Con las manos en la masa

Siempre que vuelve a casa me pilla en la cocina, embadurnada de harina, con las manos en la masa. Pero hoy va a ser diferente. Es una noche especial, ya que celebramos nuestro décimo aniversario y la cena estará lista cuando él llegara.
Como entrante, le he preparado unos riñones al jerez. Para prepararlos, lo que hice fue, en primer lugar, limpiarlos bien por fuera, abrirlos y limpiarlos por dentro. Después los dejé reposar con agua y vinagre en un bol durante un cuarto de hora.
Entretanto, corté la cebolla en cuadraditos pequeños y la sofreí en una sartén con ajo picado y aceite de oliva. Ese olorcillo del sofrito me abrió el apetito, así que, para calmarlo, me comí un trozo de queso y me bebí una copa de vino. Cuando pasaron los quince minutos, eché los riñones escurridos a la sartén, le agregué mostaza y un generoso chorro de vino de jerez y lo dejé cocer todo durante ocho minutos. Lo mantuve con el fuego al mínimo para que siguieran calientes hasta la llegada de mi marido.
Aquella mañana había preparado el plato principal: carne guisada. Como era un plato que llevaba más tiempo, lo preparé antes, y así solo tener que calentarlo un poco mientras disfrutábamos los riñoncitos.

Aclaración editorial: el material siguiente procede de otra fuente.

Lemma startswith_app (p s : str) :
  startswith p s = true <-> exists post, s = p ++ post.
Proof.
  revert s; induction p as [|x p IH]; intros s; simpl.
  - split; [intros _; now exists s | reflexivity].
  - destruct s as [|y s].
    + split; [discriminate | intros [post H]; discriminate].
    + rewrite andb_true_iff, N.eqb_eq, IH. split.
      * intros [-> [post ->]]. now exists post.
      * intros [post H]. injection H as -> ->. split; [reflexivity | now exists post].
Qed.

(** [needle in s] holds exactly when [s] is some text, then [needle], then some
    text. *)
Lemma contains_app (needle s : str) :
  contains needle s = true <-> exists pre post, s = pre ++ needle ++ post.
Proof.
  induction s as [|y s IH].
  - simpl. rewrite orb_false_r, startswith_app. split.
    + intros [post H]. now exists [], post.
    + intros [pre [post H]]. destruct pre; simpl in H.
      * now exists post.
      * discriminate.
  - cbn [contains]. rewrite orb_true_iff, startswith_app, IH. split.
    + intros [[post H] | [pre [post H]]].
      * now exists [], post.
      * exists (y :: pre), post. simpl. now rewrite H.
    + intros [pre [post H]]. destruct pre as [|z pre]; simpl in H.
      * left. now exists post.
      * right. injection H as _ H. now exists pre, post.
Qed.

Lemma rstrip_nil_iff (c : char) (s : str) :
  rstrip c s = [] <-> s = repeat c (List.length s).
Proof.
  induction s as [|x s IH]; simpl; [tauto|].
  destruct (rstrip c s) as [|r0 r] eqn:E.
  - destruct (N.eqb_spec x c) as [->|Hne].
    + split; [intros _ | reflexivity].
      f_equal. now apply IH.
    + split; [discriminate | intros H; injection H as H _; congruence].
  - split; [discriminate|]. intros H. injection H as _ H.
    apply IH in H. discriminate.
Qed.

(** Appending the stripped character changes nothing. *)
Lemma rstrip_app_repeat (c : char) (s : str) (n : nat) :
  rstrip c (s ++ repeat c n) = rstrip c s.
Proof.
  induction s as [|x s IH]; simpl.
  - apply rstrip_nil_iff. now rewrite repeat_length.
  - now rewrite IH.
Qed.

(** What is stripped is a run of the stripped character. *)
Lemma rstrip_decompose (c : char) (s : str) :
  exists n, s = rstrip c s ++ repeat c n.
Proof.
  induction s as [|x s [n IH]]; simpl.
  - now exists 0%nat.
  - destruct (rstrip c s) as [|r0 r] eqn:E.
    + destruct (N.eqb_spec x c) as [->|Hne].
      * exists (S n). simpl. now rewrite IH at 1.
      * exists n. simpl. now rewrite IH at 1.
    + exists n. simpl. now rewrite IH at 1.
Qed.

(** The result does not end with the stripped character. *)
Lemma rstrip_last (c : char) (s r : str) (x : char) :
  rstrip c s = r ++ [x] -> x <> c.
Proof.
  revert r; induction s as [|y s IH]; intros r; simpl.
  - destruct r; discriminate.
  - destruct (rstrip c s) as [|r0 r'] eqn:E.
    + destruct (N.eqb_spec y c) as [->|Hne].
      * destruct r; discriminate.
      * intros H. destruct r as [|r1 [|r2 r]]; simpl in H; try discriminate.
        injection H as <-. exact Hne.
    + intros H. destruct r as [|r1 r]; simpl in H.
      * discriminate.
      * injection H as _ H. now apply (IH r).
Qed.

(** The operations on a few texts. *)
Example lower_ascii : lower (utf8 "API Key: Rate-LIMIT") = utf8 "api key: rate-limit".
Proof. vm_compute. reflexivity. Qed.

Example lower_kelvin : lower [65; 80; 73; 32; 8490; 69; 89]%N = utf8 "api key".
Proof. vm_compute. reflexivity. Qed.

Example contains_inside : contains (utf8 "rate") (utf8 "generateContent") = true.
Proof. vm_compute. reflexivity. Qed.

Example contains_absent : contains (utf8 "timeout") (utf8 "timed out") = false.
Proof. vm_compute. reflexivity. Qed.

Example rstrip_slashes : rstrip 47%N (utf8 "https://x//") = utf8 "https://x".
Proof. vm_compute. reflexivity. Qed.

Example len_counts_code_points : len (utf8 "Python专家") = 8%Z.
Proof. vm_compute. reflexivity. Qed.

Example template_length : len SYSTEM_PROMPT_literal = 1537%Z.
Proof. vm_compute. reflexivity. Qed.

End PyFacts.

(** ** The backend *)

Module BackendFacts.

Import Py Backend PyFacts.

Local Open Scope Z_scope.

Local Notation "a +++ b" := (@app char a b) (at level 60, right associativity).

Arguments utf8 : simpl never.
Opaque utf8.
Arguments contains : simpl never.
Arguments lower : simpl never.
Arguments rstrip : simpl never.
Arguments eqb : simpl never.

(** The three components of a run. *)
Definition globals_of {A} (x : Globals * list event * A) : Globals := fst (fst x).
Definition trace_of {A} (x : Globals * list event * A) : list event := snd (fst x).
Definition outcome_of {A} (x : Globals * list event * A) : A := snd x.

(** The adapter bound to a provider tag. *)
Definition bound_adapter (tag : str) : option adapter :=
  if eqb tag (utf8 "openai") then Some generate_with_openai
  else if eqb tag (utf8 "claude") then Some generate_with_claude
  else if eqb tag (utf8 "gemini") then Some generate_with_gemini
  else None.

(** The adapters an execution handed to the worker pool, and the providers
    it called, each named by its adapter. *)
Definition submitted (t : list event) : list adapter :=
  flat_map (fun e => match e with RunInExecutor f => [f] | _ => [] end) t.

Definition called (t : list event) : list adapter :=
  flat_map (fun e =>
    match e with
    | RunInExecutor _ => []
    | OpenAICall _ => [generate_with_openai]
    | ClaudeCall _ => [generate_with_claude]
    | GeminiCall _ => [generate_with_gemini]
    end) t.

(** The call each adapter makes for a request, with the template read from
    the globals [g]. *)
Definition wrapped (req : GenerateRequest) : str :=
  utf8 "请为以下角色生成专业的提示词：" +++ role_input req.

Definition openai_call (g : Globals) (req : GenerateRequest) : ChatCompletionCall :=
  {| chat_api_key := api_key req;
     chat_base_url := or_else (base_url req) (utf8 "https://api.openai.com/v1");
     chat_model := model req;
     chat_messages :=
       [ {| role := utf8 "system"; content := SYSTEM_PROMPT g |};
         {| role := utf8 "user"; content := wrapped req |} ];
     chat_temperature := 0.7%float |}.

Lemma openai_run (env : Env) (req : GenerateRequest) (g : Globals) :
  _generate_with_openai env req g =
  (g, [OpenAICall (openai_call g req)],
   match chat_completions_create env (openai_call g req) with
   | inl e => inl (Lib e)
   | inr response =>
     match choices response with
     | c :: _ => inr (VStr (or_else (message_content (message c)) []))
     | [] => inl (Lib (OtherException (utf8 "IndexError") (utf8 "list index out of range")))
     end
   end).
Proof.
  unfold _generate_with_openai, bind, global, emit, lift, openai_call, wrapped.
  simpl.
  destruct (chat_completions_create env _) as [e|response]; simpl; [reflexivity|].
  destruct (choices response); reflexivity.
Qed.

(** A computation is quiet when it leaves the globals as they are, calls
    nothing, and raises no [HTTPException]. *)
Definition quiet {A} (m : M A) : Prop :=
  forall g, exists o,
    m g = (g, [], o) /\ forall status detail, o <> inl (HTTPException status detail).

Lemma quiet_ret {A} (a : A) : quiet (ret a).
Proof. intros g. exists (inr a). split; [reflexivity | discriminate]. Qed.

Lemma quiet_raise {A} (e : exception) : quiet (@raise A (Lib e)).
Proof. intros g. exists (inl (Lib e)). split; [reflexivity | discriminate]. Qed.

Lemma quiet_bind {A B} (m : M A) (k : A -> M B) :
  quiet m -> (forall a, quiet (k a)) -> quiet (bind m k).
Proof.
  intros Hm Hk g. unfold bind.
  destruct (Hm g) as [o [-> Ho]]. destruct o as [e|a].
  - exists (inl e). split; [reflexivity|].
    intros status detail H. apply (Ho status detail). congruence.
  - destruct (Hk a g) as [o' [-> Ho']]. now exists o'.
Qed.

Lemma quiet_lift {A} (r : exception + A) : quiet (lift r).
Proof. destruct r; [apply quiet_raise | apply quiet_ret]. Qed.

Lemma quiet_if {A} (b : bool) (m1 m2 : M A) :
  quiet m1 -> quiet m2 -> quiet (if b then m1 else m2).
Proof. now destruct b. Qed.

Lemma quiet_global {A} (f : Globals -> A) : quiet (global f).
Proof. intros g. exists (inr (f g)). split; [reflexivity | discriminate]. Qed.

Lemma quiet_py_get (d : value) (k : str) : quiet (py_get d k).
Proof.
  destruct d; try apply quiet_raise.
  simpl. destruct (dict_lookup k d); apply quiet_ret.
Qed.

Lemma quiet_not_subscriptable {A} (v : value) : quiet (@not_subscriptable A v).
Proof. apply quiet_raise. Qed.

Lemma quiet_getitem_str (v : value) (k : str) : quiet (getitem_str v k).
Proof.
  destruct v; try apply quiet_raise.
  simpl. destruct (dict_lookup k d); [apply quiet_ret | apply quiet_raise].
Qed.

Lemma quiet_getitem_0 (v : value) : quiet (getitem_0 v).
Proof.
  destruct v as [| | | |s|l|d]; try apply quiet_raise.
  - destruct s; [apply quiet_raise | apply quiet_ret].
  - destruct l; [apply quiet_raise | apply quiet_ret].
Qed.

Me costó un poco, porque era la primera vez que la preparaba. Puse los pimientos choriceros en remojo durante dos horas y después los limpié por dentro. Salpimenté y enhariné la carne antes de poner a rehogar en aceite tres dientes de ajo y las hojas de laurel. Añadí la carne y le eché la cebolla, que previamente había cortado en tiras. Tras un par de minutos, le añadí un vaso de vino. En lo que se evaporaba el alcohol, le eché el pimentón al guiso. Le puse los pimientos y cubrí todo de agua para dejarlo cocer durante dos horas. Corté la zanahoria en gruesas rodajas y se la añadí. Rectifiqué un poco la sal, y lo dejé reposar hasta hace un rato que lo puse a calentar a fuego lento.
Para el postre tenía una tarta helada. Pero antes habrá un tercer plato, el cual no podré preparar hasta el último momento, porque si se queda frío, no sabrá igual. Mi marido se chupará los dedos o eso espero. Además, cumpliré el deseo que siempre me repite una y otra vez y nunca lo hago, pero hoy es un día especial.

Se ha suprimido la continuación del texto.